ラニア・A・ゴナイム* とハナア・アブデル・モエティ
プラスミド媒介AmpC酵素のスクリーニングと検出のための標準化された表現型解析法は現在存在せず、これが現在我々が直面している主な問題の1つとなっている。
目的:本研究は、院内感染患者から分離された腸内細菌科分離株におけるAmpC β-ラクタマーゼの存在を評価し、分離された分離株で最も多くみられる遺伝子株を検出し、 AmpC酵素を検出するための2つの表現型法(AmpC Eテストおよびセフォキシチン-クロキサシリンダブルディスク相乗テスト)を評価することを目的とした。
材料と方法:合計 1200 gm の陰性分離株を、セフォキシチン ディスク、AmpC E テスト、およびセフォキシチン-クロキサシリン ダブル ディスク相乗効果テストによって、潜在的なプラスミド媒介AmpC酵素についてスクリーニングしました。遺伝子型の同定は、マルチプレックス PCR を使用して行いました。
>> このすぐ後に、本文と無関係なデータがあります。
(* ===== verification/PageFaultLinux.v ===== *)
(** * The Linux page-fault backend (platform/src/linux/page_fault_linux.cpp)

    userfaultfd in MISSING mode.  Events are answered by one thread, one at a
    time; [handle_event] is what it does with an event.  There is no dirty
    tracking: a page marked resident is reported dirty.

    [Uffd] is the part of the kernel the code calls.  UFFDIO_COPY and
    UFFDIO_ZEROPAGE fail with EEXIST on a page that is already there, and a copy
    that fails may have filled some of its pages. *)

From S2P Require Import Prelude PageRegions FaultBackend HeapDemo.

Class Uffd (K : Type) `{!PagedMemory K} := {
  uf_mmap : Z -> K -> Z * K;
  uf_register : Z -> Z -> K -> bool * K;
  uf_munmap : Z -> Z -> K -> K;
  uf_copy : Z -> list byte -> K -> bool * K;
  uf_zeropage : Z -> Z -> K -> bool * K;
  uf_dontneed : Z -> Z -> K -> bool * K;
  mapped : K -> Z -> option Z;
  uf_mmap_ok : forall n k b k', uf_mmap n k = (b, k') -> b <> 0 ->
    0 < n /\ 0 < b /\ b + n < U64 /\ b mod os_page = 0 /\
    (forall b' n', mapped k b' = Some n' -> b + n <= b' \/ b' + n' <= b) /\
    (forall p, p mod os_page = 0 -> access_of k' p = (if decide (b <= p < b + n) then NoPage else access_of k p)) /\
    (forall p, mapped k' p = if decide (p = b) then Some n else mapped k p);
  uf_mmap_fails : forall n k k', uf_mmap n k = (0, k') -> k' = k;
  uf_register_same : forall a n k r k', uf_register a n k = (r, k') ->
    (forall p, access_of k' p = access_of k p) /\ (forall x, byte_at k' x = byte_at k x) /\
    (forall p, mapped k' p = mapped k p);
  uf_munmap_ok : forall a n k, mapped k a = Some n ->
    (forall p, p mod os_page = 0 -> ~ a <= p < a + n -> access_of (uf_munmap a n k) p = access_of k p) /\
    (forall p, mapped (uf_munmap a n k) p = if decide (p = a) then None else mapped k p);
  uf_copy_ok : forall a d k k', uf_copy a d k = (true, k') ->
    (forall p, p mod os_page = 0 -> a <= p < a + zlen d -> access_of k p = NoPage) /\
    (forall p, p mod os_page = 0 -> access_of k' p = (if decide (a <= p < a + zlen d) then ReadWrite else access_of k p)) /\
    (forall x, byte_at k' x = default (byte_at k x) (znth d (x - a))) /\
    (forall p, mapped k' p = mapped k p);
  uf_copy_fails : forall a d k k', uf_copy a d k = (false, k') ->
    (forall p, p mod os_page = 0 -> access_of k p <> NoPage -> access_of k' p = access_of k p) /\
    (forall p x, p mod os_page = 0 -> access_of k p <> NoPage -> p <= x < p + os_page -> byte_at k' x = byte_at k x) /\
    (forall p, mapped k' p = mapped k p);
  uf_zeropage_ok : forall a n k k', uf_zeropage a n k = (true, k') ->
    (forall p, p mod os_page = 0 -> a <= p < a + n -> access_of k p = NoPage) /\
    (forall p, p mod os_page = 0 -> access_of k' p = (if decide (a <= p < a + n) then ReadWrite else access_of k p)) /\
    (forall x, byte_at k' x = if decide (a <= x < a + n) then x00 else byte_at k x) /\
    (forall p, mapped k' p = mapped k p);
  uf_zeropage_fails : forall a n k k', uf_zeropage a n k = (false, k') -> k' = k;
  uf_dontneed_ok : forall a n k k', uf_dontneed a n k = (true, k') ->
    (forall p, p mod os_page = 0 -> access_of k' p = (if decide (a <= p < a + n) then NoPage else access_of k p)) /\
    (forall x, ~ a <= x < a + n -> byte_at k' x = byte_at k x) /\
    (forall p, mapped k' p = mapped k p);
  uf_dontneed_fails : forall a n k k', uf_dontneed a n k = (false, k') -> k' = k
}.

Section backend.
Context {K : Type} `{!PagedMemory K} `{!Uffd K}.

Record PageFaultBackendLinux := mkLinux {
  uffd_ : bool;                  (* whether the descriptor is open *)
  running_ : bool;
  linux_table : Table bool;
  user_cb_ : bool;
  linux_resolved : bool;
  linux_vm : K
}.

Definition linux_set_vm (k : K) (b : PageFaultBackendLinux) : PageFaultBackendLinux :=
  mkLinux (uffd_ b) (running_ b) (linux_table b) (user_cb_ b) (linux_resolved b) k.
Definition linux_set_table (t : Table bool) (b : PageFaultBackendLinux) : PageFaultBackendLinux :=
  mkLinux (uffd_ b) (running_ b) t (user_cb_ b) (linux_resolved b) (linux_vm b).
Definition linux_set_resolved (r : bool) (b : PageFaultBackendLinux) : PageFaultBackendLinux :=
  mkLinux (uffd_ b) (running_ b) (linux_table b) (user_cb_ b) r (linux_vm b).

Definition linux_sys {A} (f : K -> A * K) : M PageFaultBackendLinux A :=
  fun b => let '(a, k) := f (linux_vm b) in (Ret a, linux_set_vm k b).
Definition linux_update (f : Table bool -> Table bool) : M PageFaultBackendLinux unit :=
  fun b => (Ret tt, linux_set_table (f (linux_table b)) b).

(** The constructor: whether userfaultfd could be opened, and accepted UFFDIO_API. *)
Definition PageFaultBackendLinux_new (opened api : bool) (k : K) : PageFaultBackendLinux :=
  mkLinux (opened && api) (opened && api) (mkTable ∅ 0) false false k.

Definition linux_reserve_region (bytes : Z) : M PageFaultBackendLinux (Z * Z) :=
  let! b := get in
  if negb (uffd_ b) || (bytes =? 0) then ret (0, 0)
  else
    let rounded := round_up bytes os_page in
    let! addr := linux_sys (uf_mmap rounded) in
    if addr =? 0 then ret (0, 0)
    else
      let! registered := linux_sys (uf_register addr rounded) in
      if negb registered then
        do! linux_sys (fun k => (tt, uf_munmap addr rounded k)) in ret (0, 0)
      else
        do! linux_update (emplace_region addr (mkRegion rounded (replicate (Z.to_nat (rounded / os_page)) false))) in
        ret (addr, rounded).

Definition linux_release_region (addr : Z) : M PageFaultBackendLinux unit :=
  let! b := get in
  match regions_ (linux_table b) !! addr with
  | None => ret tt
  | Some r =>
      do! linux_update (erase_region (fun r => r) addr r) in
      linux_sys (fun k => (tt, uf_munmap addr (region_size r) k))
  end.

Fixpoint linux_release_all (bases : list Z) : M PageFaultBackendLinux unit :=
  match bases with
  | [] => ret tt
  | base :: bases => do! linux_release_region base in linux_release_all bases
  end.

(** The destructor stops and joins the fault thread first. *)
Definition PageFaultBackendLinux_delete : M PageFaultBackendLinux unit :=
  let! b := get in
  do! put (mkLinux (uffd_ b) false (linux_table b) (user_cb_ b) (linux_resolved b) (linux_vm b)) in
  do! linux_release_all (map_to_list (regions_ (linux_table b))).*1 in
  let! b := get in
  put (mkLinux false false (linux_table b) (user_cb_ b) (linux_resolved b) (linux_vm b)).

Definition linux_on_fault (cb : bool) : M PageFaultBackendLinux unit :=
  let! b := get in
  put (mkLinux (uffd_ b) (running_ b) (linux_table b) cb (linux_resolved b) (linux_vm b)).

(** What [mark_resident] does to a page. *)
Definition mark_page (resident : bool) (was : bool) (n : Z) : bool * Z :=
  if eqb was resident then (was, n) else (resident, u64 (n + (if resident then 1 else u64 (-1)))).

Definition mark_resident (addr len : Z) (resident : bool) : M PageFaultBackendLinux unit :=
  linux_update (for_each_page os_page (mark_page resident) addr len).

Definition linux_resolve_fault (addr : Z) (data : option (list byte)) (len : Z) : M PageFaultBackendLinux unit :=
  let! b := get in
  if negb (uffd_ b) || (addr =? 0) then ret tt
  else
    let aligned_dst := page_base os_page addr in
    let offset := addr - aligned_dst in
    let span := u64 (offset + len) in
    let total := round_up (if span =? 0 then os_page else span) os_page in
    let staged := replicate (Z.to_nat total) x00 in
    let staged := match data with
                  | Some d => if 0 <? len then splice offset (slice 0 len d) staged else staged
                  | None => staged
                  end in
    do! mark_resident aligned_dst total true in
    let! copied := linux_sys (uf_copy aligned_dst staged) in
    if negb copied then mark_resident aligned_dst total false
    else let! b := get in put (linux_set_resolved true b).

Definition linux_is_dirty (addr len : Z) (b : PageFaultBackendLinux) : bool :=
  for_each_page_const os_page (fun r => r) addr len (linux_table b).

Definition linux_clear_dirty (addr len : Z) : M PageFaultBackendLinux unit := ret tt.

Definition linux_evict_pages (addr len : Z) : M PageFaultBackendLinux bool :=
  let page := page_base os_page addr in
  let total := round_up (u64 (offset_in_page os_page addr + len)) os_page in
  if total =? 0 then ret true
  else
    let! freed := linux_sys (uf_dontneed page total) in
    if negb freed then ret false
    else do! mark_resident page total false in ret true.

Definition zero_page (addr : Z) : M PageFaultBackendLinux unit :=
  let aligned := page_base os_page addr in
  do! mark_resident aligned os_page true in
  let! zeroed := linux_sys (uf_zeropage aligned os_page) in
  if negb zeroed then mark_resident aligned os_page false else ret tt.

(** One page-fault event read by [fault_handler_thread]. *)
Section event.
Context {S : Type} (proj : S -> PageFaultBackendLinux) (upd : PageFaultBackendLinux -> S -> S).
Context (user_cb : Z -> bool -> M S unit).

Definition handle_event (fault_addr : Z) (is_write : bool) : M S unit :=
  let! s := get in
  do! put (upd (linux_set_resolved false (proj s)) s) in
  do! (if user_cb_ (proj s) then user_cb fault_addr is_write else ret tt) in
  let! s := get in
  if negb (linux_resolved (proj s)) then zoom proj upd (zero_page fault_addr) else ret tt.

(** The loop of the thread over the events it reads; [None] is a poll that timed out. *)
Fixpoint fault_handler_thread (events : list (option (Z * bool))) : M S unit :=
  match events with
  | [] => ret tt
  | e :: events =>
      let! s := get in
      if negb (running_ (proj s)) then ret tt
      else
        do! (match e with Some (a, w) => handle_event a w | None => ret tt end) in
        fault_handler_thread events
  end.
End event.
End backend.
Arguments PageFaultBackendLinux : clear implicits.

(** ** The invariant *)

Section facts.
Context {K : Type} `{!PagedMemory K} `{!Uffd K}.
Implicit Types (b : PageFaultBackendLinux K) (k : K).
Abbreviation Hps := os_page_pow2.

(** A page that is there is marked resident, so it is reported dirty and no
    eviction forgets a store to it. *)
Record linux_ok b : Prop := {
  lk_table : table_wf os_page (fun r => r) (linux_table b);
  lk_present : forall p, p mod os_page = 0 ->
    match state_at os_page p (linux_table b) with
    | Some r => access_of (linux_vm b) p = if r : bool then ReadWrite else NoPage
    | None => True
    end;
  lk_mapped : forall base r, regions_ (linux_table b) !! base = Some r -> mapped (linux_vm b) base = Some (region_size r)
}.

Lemma mark_page_fn r : page_fn (fun r => r) (mark_page r) (fun _ => r).
Proof.
  intros was n. unfold mark_page, u64. destruct was, r; cbn [eqb].
  - f_equal. f_equal. lia.
  - f_equal. rewrite Zplus_mod_idemp_l, Zplus_mod_idemp_r. f_equal. lia.
  - f_equal. rewrite Zplus_mod_idemp_l. f_equal. lia.
  - f_equal. f_equal. lia.
Qed.

Lemma linux_step b b' k' r lo len :
  linux_ok b -> lo mod os_page = 0 -> 0 <= lo -> 0 <= len -> lo + len < U64 ->
  (forall p, p mod os_page = 0 -> is_Some (state_at os_page p (linux_table b)) ->
    access_of k' p = if decide (lo <= p < lo + len) then (if r : bool then ReadWrite else NoPage) else access_of (linux_vm b) p) ->
  (forall p, mapped k' p = mapped (linux_vm b) p) ->
  linux_table b' = for_each_page os_page (mark_page r) lo len (linux_table b) -> linux_vm b' = k' ->
  linux_ok b' /\
  (forall p, p mod os_page = 0 -> state_at os_page p (linux_table b') =
     if decide (lo <= p < lo + len) then (fun _ => r) <$> state_at os_page p (linux_table b) else state_at os_page p (linux_table b)).
Proof.
  intros [Hwf Hpr Hmap] Hlo H0 Hl Hend Hacc Hm Ht Hv.
  destruct (for_each_page_spec os_page (fun r => r) Hps (mark_page r) (fun _ => r) lo len (linux_table b)) as (Hwf' & Hst & Hsz);
    try done; [apply mark_page_fn|lia|].
  rewrite <- Ht in Hwf', Hst, Hsz. split; [|exact Hst]. split; [done| |].
  - intros p Hp. rewrite Hst, Hv by done. specialize (Hpr p Hp). destruct (state_at os_page p (linux_table b)) as [r0|] eqn:E.
    + rewrite (Hacc p Hp) by (by rewrite E). case_decide; cbn; done.
    + by case_decide.
  - intros base r0 Hr0. rewrite Hv, Hm. pose proof (Hsz base) as Hs. rewrite Hr0 in Hs.
    destruct (regions_ (linux_table b) !! base) as [r1|] eqn:E; [|done]. injection Hs as ->. by apply Hmap.
Qed.
(* ===== verification/PageFaultMac.v ===== *)
(** * The macOS page-fault backend (platform/src/macos/page_fault_mac.cpp)

    The Windows scheme on mmap, mprotect and a SIGSEGV/SIGBUS handler.  The object
    has the fields of the Windows one ([installed_] in place of [veh_handle_]), so
    the model uses its record.  The handler cannot tell loads from stores: a trap
    on a resident page counts as a store, one on an absent page as a load.

    The Posix calls the code makes are [PosixVM].  Read as a [WinVM] (commit is
    mprotect to read-write, decommit is madvise and mprotect to nothing) they make
    each operation here the Windows one ([mac_backend_matches]), and so the heap's
    theorems hold, if taking pages back never fails half-way: [evict_pages] gives
    the bytes up with MADV_FREE before the mprotect that may still fail. *)

From S2P Require Import Prelude PageRegions FaultBackend PageFaultWin HeapDemo.

Class PosixVM (K : Type) `{!PagedMemory K} := {
  px_reservation : K -> Z -> option Z;
  px_mmap : Z -> K -> Z * K;                     (* mmap(nullptr, n, PROT_NONE, ...) *)
  px_munmap : Z -> Z -> K -> K;
  px_mprotect : Z -> Z -> Access -> K -> bool * K;
  px_madvise_free : Z -> Z -> K -> K;            (* madvise(a, n, MADV_FREE), its result ignored *)
  px_store_reservation : forall a d k p, px_reservation (store_bytes a d k) p = px_reservation k p;
  px_mmap_ok : forall n k b k', px_mmap n k = (b, k') -> b <> 0 ->
    0 < n /\ 0 < b /\ b + n < U64 /\ b mod os_page = 0 /\
    (forall b' n', px_reservation k b' = Some n' -> b + n <= b' \/ b' + n' <= b) /\
    (forall p, p mod os_page = 0 -> access_of k' p = (if decide (b <= p < b + n) then NoPage else access_of k p)) /\
    (forall x, ~ b <= x < b + n -> byte_at k' x = byte_at k x) /\
    (forall p, px_reservation k' p = if decide (p = b) then Some n else px_reservation k p);
  px_mmap_fails : forall n k k', px_mmap n k = (0, k') -> k' = k;
  px_mprotect_ok : forall a n pr k k', px_mprotect a n pr k = (true, k') ->
    (forall p, p mod os_page = 0 -> access_of k' p = (if decide (a <= p < a + n) then pr else access_of k p)) /\
    (forall x, byte_at k' x = byte_at k x) /\
    (forall p, px_reservation k' p = px_reservation k p);
  px_mprotect_fails : forall a n pr k k', px_mprotect a n pr k = (false, k') -> k' = k;
  px_madvise_law : forall a n k,
    (forall p, access_of (px_madvise_free a n k) p = access_of k p) /\
    (forall x, ~ a <= x < a + n -> byte_at (px_madvise_free a n k) x = byte_at k x) /\
    (forall p, px_reservation (px_madvise_free a n k) p = px_reservation k p);
  px_munmap_ok : forall a n k, px_reservation k a = Some n ->
    (forall p, p mod os_page = 0 -> ~ a <= p < a + n -> access_of (px_munmap a n k) p = access_of k p) /\
    (forall x, ~ a <= x < a + n -> byte_at (px_munmap a n k) x = byte_at k x) /\
    (forall p, px_reservation (px_munmap a n k) p = if decide (p = a) then None else px_reservation k p)
}.
(** ** Client and daemon *)

Context {X : Type} `{!ICudaExecutor X} `{!CudaExecutorTypes X} (resize : Z -> option exn).

Record GpuWorld := mkGpuWorld { gw_client : GpuClient; gw_server : GpuEnv (E := X) }.

Definition set_gw_client (c : GpuClient) (w : GpuWorld) : GpuWorld := mkGpuWorld c (gw_server w).
Definition set_gw_server (e : GpuEnv) (w : GpuWorld) : GpuWorld := mkGpuWorld (gw_client w) e.

(** The loops run and the network carries what was written, cut by [up] and [down]. *)
Definition exchange (up down : list byte -> list (list byte)) : M GpuWorld unit :=
  do! (fun w => (Ret tt, set_gw_client (gpu_on_wakeup (gw_client w)) w)) in
  let! w := get in
  let flight := concat (gc_written (gw_client w)) in
  do! put (set_gw_client (set_gc_queues (outbound_queue_ (gw_client w)) [] (gw_client w)) w) in
  do! zoom gw_server set_gw_server (gpu_deliver resize (up flight)) in
  let! w := get in
  let s := ge_session (gw_server w) in
  let flight := concat (gs_sent s) in
  do! put (set_gw_server (set_gpu_session (mkGpuSession (gs_read_buffer_ s) (gs_closing s) []) (gw_server w)) w) in
  zoom gw_client set_gw_client (gpu_receive (down flight)).

(** A call of the API. *)
Definition remote_gpu_call (up down : list byte -> list (list byte)) (call : gpu_call) : M GpuWorld (Z * gpu_out) :=
  let! req_id := zoom gw_client set_gw_client gpu_next_id in
  let payload := size_prefixed (gpu_request_table (call_request req_id call)) in
  do! (fun w => (Ret tt, set_gw_client (gpu_send payload req_id (gw_client w)) w)) in
  do! exchange up down in
  let! resp_data := zoom gw_client set_gw_client (gpu_future req_id) in
  match read_gpu_response resp_data with
  | Some resp => ret (call_result_of call resp)
  | None => undef
  end.

Fixpoint remote_gpu_run (up down : list byte -> list (list byte)) (calls : list gpu_call) : M GpuWorld (list (Z * gpu_out)) :=
  match calls with
  | [] => ret []
  | call :: calls =>
      let! r := remote_gpu_call up down call in
      let! rs := remote_gpu_run up down calls in
      ret (r :: rs)
  end.

(** The same calls on the device itself. *)
Definition device_call (call : gpu_call) : M X (Z * gpu_out) :=
  match call with
  | cudaMalloc size => let! r := cuda_allocate size in ret (fst r, if fst r =? 0 then OutPtr (snd r) else OutNone)
  | cudaFree p => let! err := cuda_free p in ret (err, OutNone)
  | cudaMemcpyHtoD dst src => let! err := memcpyHtoD dst src (zlen src) in ret (err, OutNone)
  | cudaMemcpyDtoH src size =>
      let! r := memcpyDtoH src size in
      ret (fst r, if (fst r =? 0) && (0 <? size) then OutBytes (snd r) else OutNone)
  | cudaGetDeviceProperties =>
      let! r := getDeviceProperties in
      let '(err, name, total) := r in
      ret (err, if err =? 0 then OutProps (Some name) total else OutNone)
  end.

Fixpoint device_run (calls : list gpu_call) : M X (list (Z * gpu_out)) :=
  match calls with
  | [] => ret []
  | call :: calls =>
      let! r := device_call call in
      let! rs := device_run calls in
      ret (r :: rs)
  end.

Definition gpu_call_ok (call : gpu_call) : Prop :=
  match call with
  | cudaMalloc size => is_u64 size
  | cudaFree p => is_u64 p
  | cudaMemcpyHtoD dst src => is_u64 dst /\ zlen src < U64
  | cudaMemcpyDtoH src size => is_u64 src /\ is_u64 size /\ resize size = None
  | cudaGetDeviceProperties => True
  end.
結果:調査した分離株のうち、セフォキシチン ディスクによる潜在的なAmpC産生分離株は 4.1% (49/1200) でした。PCR により、セフォキシチン耐性分離株の 28.5% でプラスミドコード化AmpC遺伝子が検出されました。最も一般的なAmpC遺伝子ファミリーは CIT と MOX でした。AmpC E テストとセフォキシチン-クロキサシリン ダブル ディスク シナジーの感度はそれぞれ 81.3% と 100% で、特異度は 92.3% と 95.9% でした。